_TASK REQUIREMENTS_
Only the number is wanted: how many lines in the data contain "Hext"?
*** DATASET RECORDS ***
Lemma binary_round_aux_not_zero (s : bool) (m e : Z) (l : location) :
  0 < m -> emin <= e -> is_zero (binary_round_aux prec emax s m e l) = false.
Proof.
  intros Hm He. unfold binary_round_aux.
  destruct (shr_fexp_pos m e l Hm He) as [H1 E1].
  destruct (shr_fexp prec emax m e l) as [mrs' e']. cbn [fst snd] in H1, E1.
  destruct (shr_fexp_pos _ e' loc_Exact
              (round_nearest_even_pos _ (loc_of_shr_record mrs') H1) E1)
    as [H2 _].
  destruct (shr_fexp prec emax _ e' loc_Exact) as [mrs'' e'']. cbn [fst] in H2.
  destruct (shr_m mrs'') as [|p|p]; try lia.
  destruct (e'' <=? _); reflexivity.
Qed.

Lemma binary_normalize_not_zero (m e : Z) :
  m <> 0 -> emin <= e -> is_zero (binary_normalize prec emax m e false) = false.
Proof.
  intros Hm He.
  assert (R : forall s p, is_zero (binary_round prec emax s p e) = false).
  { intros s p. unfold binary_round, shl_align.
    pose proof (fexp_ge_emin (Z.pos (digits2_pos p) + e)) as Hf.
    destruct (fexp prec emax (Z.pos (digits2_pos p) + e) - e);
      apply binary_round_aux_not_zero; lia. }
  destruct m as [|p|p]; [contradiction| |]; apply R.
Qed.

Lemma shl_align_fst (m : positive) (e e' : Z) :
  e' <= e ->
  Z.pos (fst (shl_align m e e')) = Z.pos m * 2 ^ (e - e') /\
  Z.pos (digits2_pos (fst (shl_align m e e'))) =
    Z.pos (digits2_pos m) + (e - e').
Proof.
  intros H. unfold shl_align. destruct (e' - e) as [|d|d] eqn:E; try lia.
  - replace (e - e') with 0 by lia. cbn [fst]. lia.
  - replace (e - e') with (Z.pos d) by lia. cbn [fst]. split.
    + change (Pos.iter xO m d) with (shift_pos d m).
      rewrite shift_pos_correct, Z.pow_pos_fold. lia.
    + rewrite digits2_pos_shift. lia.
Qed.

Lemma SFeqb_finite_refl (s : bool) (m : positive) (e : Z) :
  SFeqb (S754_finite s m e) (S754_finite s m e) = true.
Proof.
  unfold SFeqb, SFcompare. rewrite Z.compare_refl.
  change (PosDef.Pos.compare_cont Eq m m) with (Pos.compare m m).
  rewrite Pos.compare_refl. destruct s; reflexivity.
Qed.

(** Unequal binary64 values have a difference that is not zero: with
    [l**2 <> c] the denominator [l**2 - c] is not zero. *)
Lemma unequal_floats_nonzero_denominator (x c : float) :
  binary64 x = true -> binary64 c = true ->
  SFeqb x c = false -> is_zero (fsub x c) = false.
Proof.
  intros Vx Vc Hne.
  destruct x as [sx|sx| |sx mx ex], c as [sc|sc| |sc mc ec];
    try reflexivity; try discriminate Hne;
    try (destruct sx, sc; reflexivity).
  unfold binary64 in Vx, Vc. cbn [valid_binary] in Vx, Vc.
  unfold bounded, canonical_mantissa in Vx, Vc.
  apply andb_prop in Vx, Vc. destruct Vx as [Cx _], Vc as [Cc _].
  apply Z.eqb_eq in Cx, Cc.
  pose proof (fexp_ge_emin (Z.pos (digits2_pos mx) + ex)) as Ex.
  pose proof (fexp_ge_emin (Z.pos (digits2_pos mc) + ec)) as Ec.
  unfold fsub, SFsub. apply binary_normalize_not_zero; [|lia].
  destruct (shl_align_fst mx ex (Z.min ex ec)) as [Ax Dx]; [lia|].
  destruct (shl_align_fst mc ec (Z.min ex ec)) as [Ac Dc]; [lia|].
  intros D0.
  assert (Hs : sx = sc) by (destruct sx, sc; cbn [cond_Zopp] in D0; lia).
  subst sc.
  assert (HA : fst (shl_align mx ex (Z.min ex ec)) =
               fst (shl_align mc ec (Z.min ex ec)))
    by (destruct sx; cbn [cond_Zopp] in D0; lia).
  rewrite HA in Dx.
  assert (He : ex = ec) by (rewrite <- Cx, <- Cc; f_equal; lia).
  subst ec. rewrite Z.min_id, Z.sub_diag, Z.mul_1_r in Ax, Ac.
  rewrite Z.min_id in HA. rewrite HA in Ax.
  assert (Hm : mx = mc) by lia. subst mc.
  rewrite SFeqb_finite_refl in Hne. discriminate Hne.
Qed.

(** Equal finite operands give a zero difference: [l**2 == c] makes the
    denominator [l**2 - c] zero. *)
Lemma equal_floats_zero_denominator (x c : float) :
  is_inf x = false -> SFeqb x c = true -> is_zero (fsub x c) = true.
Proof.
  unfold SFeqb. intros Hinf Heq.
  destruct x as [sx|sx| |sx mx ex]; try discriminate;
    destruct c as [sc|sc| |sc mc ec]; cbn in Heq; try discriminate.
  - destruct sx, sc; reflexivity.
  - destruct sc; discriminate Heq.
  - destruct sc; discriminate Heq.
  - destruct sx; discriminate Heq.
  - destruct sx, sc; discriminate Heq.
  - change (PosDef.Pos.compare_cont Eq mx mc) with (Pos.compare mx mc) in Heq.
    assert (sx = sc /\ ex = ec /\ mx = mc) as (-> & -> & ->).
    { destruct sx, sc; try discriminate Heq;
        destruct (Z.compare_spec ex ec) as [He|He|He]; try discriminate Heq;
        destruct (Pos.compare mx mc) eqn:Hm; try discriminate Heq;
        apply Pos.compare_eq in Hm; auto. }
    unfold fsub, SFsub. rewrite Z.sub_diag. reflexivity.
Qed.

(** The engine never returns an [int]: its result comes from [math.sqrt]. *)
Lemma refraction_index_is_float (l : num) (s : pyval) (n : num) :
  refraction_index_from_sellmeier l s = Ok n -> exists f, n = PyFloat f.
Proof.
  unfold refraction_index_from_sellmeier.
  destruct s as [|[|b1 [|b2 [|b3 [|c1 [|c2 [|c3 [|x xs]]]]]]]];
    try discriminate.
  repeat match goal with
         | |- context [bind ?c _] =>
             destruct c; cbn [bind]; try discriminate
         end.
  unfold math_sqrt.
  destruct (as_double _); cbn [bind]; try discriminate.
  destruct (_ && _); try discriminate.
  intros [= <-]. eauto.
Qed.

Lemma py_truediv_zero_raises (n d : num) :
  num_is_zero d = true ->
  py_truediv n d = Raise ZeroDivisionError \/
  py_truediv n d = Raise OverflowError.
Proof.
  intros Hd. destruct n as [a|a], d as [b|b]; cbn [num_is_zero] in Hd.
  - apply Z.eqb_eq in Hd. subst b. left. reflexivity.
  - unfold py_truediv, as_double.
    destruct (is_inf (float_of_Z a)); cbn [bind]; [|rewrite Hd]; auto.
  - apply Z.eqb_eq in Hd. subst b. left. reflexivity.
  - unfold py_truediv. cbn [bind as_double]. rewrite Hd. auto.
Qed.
*** End of DATASET RECORDS ***
*** DATASET RECORDS ***
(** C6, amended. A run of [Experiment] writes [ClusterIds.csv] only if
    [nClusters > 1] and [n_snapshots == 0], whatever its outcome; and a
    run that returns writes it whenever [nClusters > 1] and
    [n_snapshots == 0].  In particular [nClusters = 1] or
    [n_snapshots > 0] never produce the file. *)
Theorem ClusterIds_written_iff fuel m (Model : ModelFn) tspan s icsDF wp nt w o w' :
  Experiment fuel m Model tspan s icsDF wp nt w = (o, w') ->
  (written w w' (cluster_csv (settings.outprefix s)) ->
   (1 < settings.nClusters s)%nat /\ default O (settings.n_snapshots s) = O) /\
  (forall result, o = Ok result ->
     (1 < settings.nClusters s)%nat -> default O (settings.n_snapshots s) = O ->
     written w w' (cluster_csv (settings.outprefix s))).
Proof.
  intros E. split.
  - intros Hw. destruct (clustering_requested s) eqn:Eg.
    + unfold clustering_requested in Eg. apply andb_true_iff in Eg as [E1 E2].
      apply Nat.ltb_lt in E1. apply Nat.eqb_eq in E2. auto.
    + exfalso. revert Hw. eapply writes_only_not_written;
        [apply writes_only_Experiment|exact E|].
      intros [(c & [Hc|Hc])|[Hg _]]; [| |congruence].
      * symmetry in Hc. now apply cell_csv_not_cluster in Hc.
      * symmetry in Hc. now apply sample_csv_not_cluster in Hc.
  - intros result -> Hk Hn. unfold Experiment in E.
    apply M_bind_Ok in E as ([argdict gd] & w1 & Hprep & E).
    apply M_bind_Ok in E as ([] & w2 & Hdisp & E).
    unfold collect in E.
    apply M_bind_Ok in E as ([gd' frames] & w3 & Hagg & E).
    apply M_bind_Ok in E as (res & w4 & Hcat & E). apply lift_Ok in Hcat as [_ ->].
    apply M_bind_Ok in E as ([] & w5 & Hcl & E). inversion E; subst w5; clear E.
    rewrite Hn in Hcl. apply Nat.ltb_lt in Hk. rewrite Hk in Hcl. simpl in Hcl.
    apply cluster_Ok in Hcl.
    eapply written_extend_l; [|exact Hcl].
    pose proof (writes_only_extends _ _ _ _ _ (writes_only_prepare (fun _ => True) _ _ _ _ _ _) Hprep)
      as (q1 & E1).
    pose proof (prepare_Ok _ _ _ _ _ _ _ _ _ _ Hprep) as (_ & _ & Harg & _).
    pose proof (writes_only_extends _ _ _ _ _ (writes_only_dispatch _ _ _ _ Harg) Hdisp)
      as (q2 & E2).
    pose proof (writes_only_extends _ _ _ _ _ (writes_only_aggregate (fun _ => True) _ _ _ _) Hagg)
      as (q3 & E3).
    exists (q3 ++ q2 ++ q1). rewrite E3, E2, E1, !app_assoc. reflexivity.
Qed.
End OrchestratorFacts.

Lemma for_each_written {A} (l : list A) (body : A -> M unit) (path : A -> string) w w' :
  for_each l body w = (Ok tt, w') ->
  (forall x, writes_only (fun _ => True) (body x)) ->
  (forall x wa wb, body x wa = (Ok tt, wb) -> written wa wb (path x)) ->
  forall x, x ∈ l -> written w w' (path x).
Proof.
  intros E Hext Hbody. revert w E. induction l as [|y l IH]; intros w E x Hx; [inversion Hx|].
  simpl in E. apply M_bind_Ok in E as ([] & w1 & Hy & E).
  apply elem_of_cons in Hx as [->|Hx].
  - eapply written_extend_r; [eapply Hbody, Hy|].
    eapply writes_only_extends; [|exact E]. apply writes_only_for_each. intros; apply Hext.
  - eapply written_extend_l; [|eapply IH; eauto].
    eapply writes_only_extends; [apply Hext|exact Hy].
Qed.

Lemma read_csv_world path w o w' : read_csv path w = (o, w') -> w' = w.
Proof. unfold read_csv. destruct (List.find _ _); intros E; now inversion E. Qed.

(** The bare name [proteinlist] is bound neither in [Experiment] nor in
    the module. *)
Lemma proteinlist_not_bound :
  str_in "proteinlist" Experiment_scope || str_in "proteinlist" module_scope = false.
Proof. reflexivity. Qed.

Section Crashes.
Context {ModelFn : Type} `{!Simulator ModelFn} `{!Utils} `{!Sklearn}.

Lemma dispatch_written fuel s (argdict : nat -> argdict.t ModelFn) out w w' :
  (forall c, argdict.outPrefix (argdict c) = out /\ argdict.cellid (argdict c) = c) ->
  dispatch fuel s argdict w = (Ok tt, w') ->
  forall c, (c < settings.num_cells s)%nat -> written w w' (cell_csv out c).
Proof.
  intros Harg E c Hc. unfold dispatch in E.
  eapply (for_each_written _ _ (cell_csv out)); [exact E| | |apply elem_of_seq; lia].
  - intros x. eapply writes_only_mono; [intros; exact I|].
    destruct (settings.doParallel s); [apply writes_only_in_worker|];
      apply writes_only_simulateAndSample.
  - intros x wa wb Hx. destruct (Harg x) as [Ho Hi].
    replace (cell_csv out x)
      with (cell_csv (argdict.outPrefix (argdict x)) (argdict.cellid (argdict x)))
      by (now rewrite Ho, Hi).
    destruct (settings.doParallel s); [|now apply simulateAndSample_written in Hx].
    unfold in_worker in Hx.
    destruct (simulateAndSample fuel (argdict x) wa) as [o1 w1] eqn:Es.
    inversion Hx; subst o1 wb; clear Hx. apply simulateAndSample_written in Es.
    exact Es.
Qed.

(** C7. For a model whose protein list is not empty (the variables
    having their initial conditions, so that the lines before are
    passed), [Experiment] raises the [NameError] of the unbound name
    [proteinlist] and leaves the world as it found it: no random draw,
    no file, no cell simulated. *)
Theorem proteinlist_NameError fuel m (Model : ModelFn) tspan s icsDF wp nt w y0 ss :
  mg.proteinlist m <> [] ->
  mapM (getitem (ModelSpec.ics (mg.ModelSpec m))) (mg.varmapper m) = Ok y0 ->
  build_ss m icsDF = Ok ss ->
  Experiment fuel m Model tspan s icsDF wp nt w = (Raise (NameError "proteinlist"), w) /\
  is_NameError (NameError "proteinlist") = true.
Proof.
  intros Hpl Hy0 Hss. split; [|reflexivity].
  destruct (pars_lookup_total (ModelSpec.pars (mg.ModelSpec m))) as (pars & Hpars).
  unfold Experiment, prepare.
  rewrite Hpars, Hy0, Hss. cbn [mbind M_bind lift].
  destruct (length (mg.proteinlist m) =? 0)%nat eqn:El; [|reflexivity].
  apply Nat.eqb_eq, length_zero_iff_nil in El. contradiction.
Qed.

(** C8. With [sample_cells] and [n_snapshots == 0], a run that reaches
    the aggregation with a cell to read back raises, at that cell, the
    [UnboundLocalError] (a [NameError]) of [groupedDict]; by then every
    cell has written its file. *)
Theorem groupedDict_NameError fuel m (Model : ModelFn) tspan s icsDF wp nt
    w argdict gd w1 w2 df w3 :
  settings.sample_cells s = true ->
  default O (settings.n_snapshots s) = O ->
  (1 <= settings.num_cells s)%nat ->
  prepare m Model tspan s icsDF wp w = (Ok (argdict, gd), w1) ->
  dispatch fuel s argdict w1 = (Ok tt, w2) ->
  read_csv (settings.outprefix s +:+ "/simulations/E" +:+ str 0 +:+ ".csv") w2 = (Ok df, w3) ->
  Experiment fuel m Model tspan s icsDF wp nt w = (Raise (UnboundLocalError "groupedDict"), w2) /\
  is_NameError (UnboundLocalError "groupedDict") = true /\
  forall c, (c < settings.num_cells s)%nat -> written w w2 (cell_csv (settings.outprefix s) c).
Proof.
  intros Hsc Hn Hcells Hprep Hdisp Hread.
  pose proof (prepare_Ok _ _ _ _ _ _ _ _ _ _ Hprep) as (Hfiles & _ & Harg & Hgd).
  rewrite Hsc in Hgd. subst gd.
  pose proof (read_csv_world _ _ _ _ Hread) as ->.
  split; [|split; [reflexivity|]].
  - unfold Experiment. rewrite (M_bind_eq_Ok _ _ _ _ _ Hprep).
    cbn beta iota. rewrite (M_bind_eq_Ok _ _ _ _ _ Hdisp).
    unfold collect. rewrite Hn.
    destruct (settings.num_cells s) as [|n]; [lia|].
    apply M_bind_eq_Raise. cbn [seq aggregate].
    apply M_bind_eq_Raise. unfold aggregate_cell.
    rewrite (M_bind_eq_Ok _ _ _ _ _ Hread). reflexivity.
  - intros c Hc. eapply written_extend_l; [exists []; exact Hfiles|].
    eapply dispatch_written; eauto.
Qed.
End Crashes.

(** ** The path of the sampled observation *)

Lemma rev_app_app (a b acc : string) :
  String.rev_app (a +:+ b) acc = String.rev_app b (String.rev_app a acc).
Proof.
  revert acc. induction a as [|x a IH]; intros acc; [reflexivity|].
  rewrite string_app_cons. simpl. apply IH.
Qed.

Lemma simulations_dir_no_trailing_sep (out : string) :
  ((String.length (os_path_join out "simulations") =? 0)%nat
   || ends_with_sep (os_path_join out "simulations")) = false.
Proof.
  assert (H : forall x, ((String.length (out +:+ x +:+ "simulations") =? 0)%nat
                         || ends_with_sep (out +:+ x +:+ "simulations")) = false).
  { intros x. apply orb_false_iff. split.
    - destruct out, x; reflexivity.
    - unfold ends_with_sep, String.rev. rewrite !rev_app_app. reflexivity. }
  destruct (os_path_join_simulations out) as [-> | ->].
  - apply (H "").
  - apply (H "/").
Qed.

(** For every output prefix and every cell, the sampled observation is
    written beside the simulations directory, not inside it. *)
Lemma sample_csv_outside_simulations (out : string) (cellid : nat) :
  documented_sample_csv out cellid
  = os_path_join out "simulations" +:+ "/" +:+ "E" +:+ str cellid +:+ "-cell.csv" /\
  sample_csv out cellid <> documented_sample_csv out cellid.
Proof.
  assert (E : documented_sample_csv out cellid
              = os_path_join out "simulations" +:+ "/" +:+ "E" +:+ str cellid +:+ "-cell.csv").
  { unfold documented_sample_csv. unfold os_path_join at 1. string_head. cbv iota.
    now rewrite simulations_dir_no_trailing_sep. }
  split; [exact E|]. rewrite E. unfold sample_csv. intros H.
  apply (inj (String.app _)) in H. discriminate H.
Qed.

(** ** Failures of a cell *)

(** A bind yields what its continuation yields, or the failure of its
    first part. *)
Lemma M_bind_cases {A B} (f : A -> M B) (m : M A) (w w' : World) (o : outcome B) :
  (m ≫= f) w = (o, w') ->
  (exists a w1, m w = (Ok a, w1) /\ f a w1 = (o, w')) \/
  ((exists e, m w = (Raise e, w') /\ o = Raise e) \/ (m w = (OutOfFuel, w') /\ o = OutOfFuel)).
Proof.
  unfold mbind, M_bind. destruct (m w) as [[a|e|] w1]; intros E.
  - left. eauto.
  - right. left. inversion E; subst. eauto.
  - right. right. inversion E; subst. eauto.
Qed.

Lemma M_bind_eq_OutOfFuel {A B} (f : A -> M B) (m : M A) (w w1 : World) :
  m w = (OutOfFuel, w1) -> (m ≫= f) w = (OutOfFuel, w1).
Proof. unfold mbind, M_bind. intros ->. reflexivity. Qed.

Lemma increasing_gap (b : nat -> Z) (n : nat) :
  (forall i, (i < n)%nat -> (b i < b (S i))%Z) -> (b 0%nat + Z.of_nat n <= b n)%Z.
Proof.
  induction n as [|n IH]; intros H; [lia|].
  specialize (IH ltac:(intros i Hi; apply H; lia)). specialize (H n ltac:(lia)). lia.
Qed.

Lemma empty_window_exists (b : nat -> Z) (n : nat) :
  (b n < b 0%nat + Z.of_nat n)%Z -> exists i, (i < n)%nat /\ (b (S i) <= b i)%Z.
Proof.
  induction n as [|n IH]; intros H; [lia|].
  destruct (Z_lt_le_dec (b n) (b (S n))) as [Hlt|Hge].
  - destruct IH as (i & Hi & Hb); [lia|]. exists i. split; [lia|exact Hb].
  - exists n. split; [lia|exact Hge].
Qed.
*** End of DATASET RECORDS ***
_EXERCISE SOLUTION_
3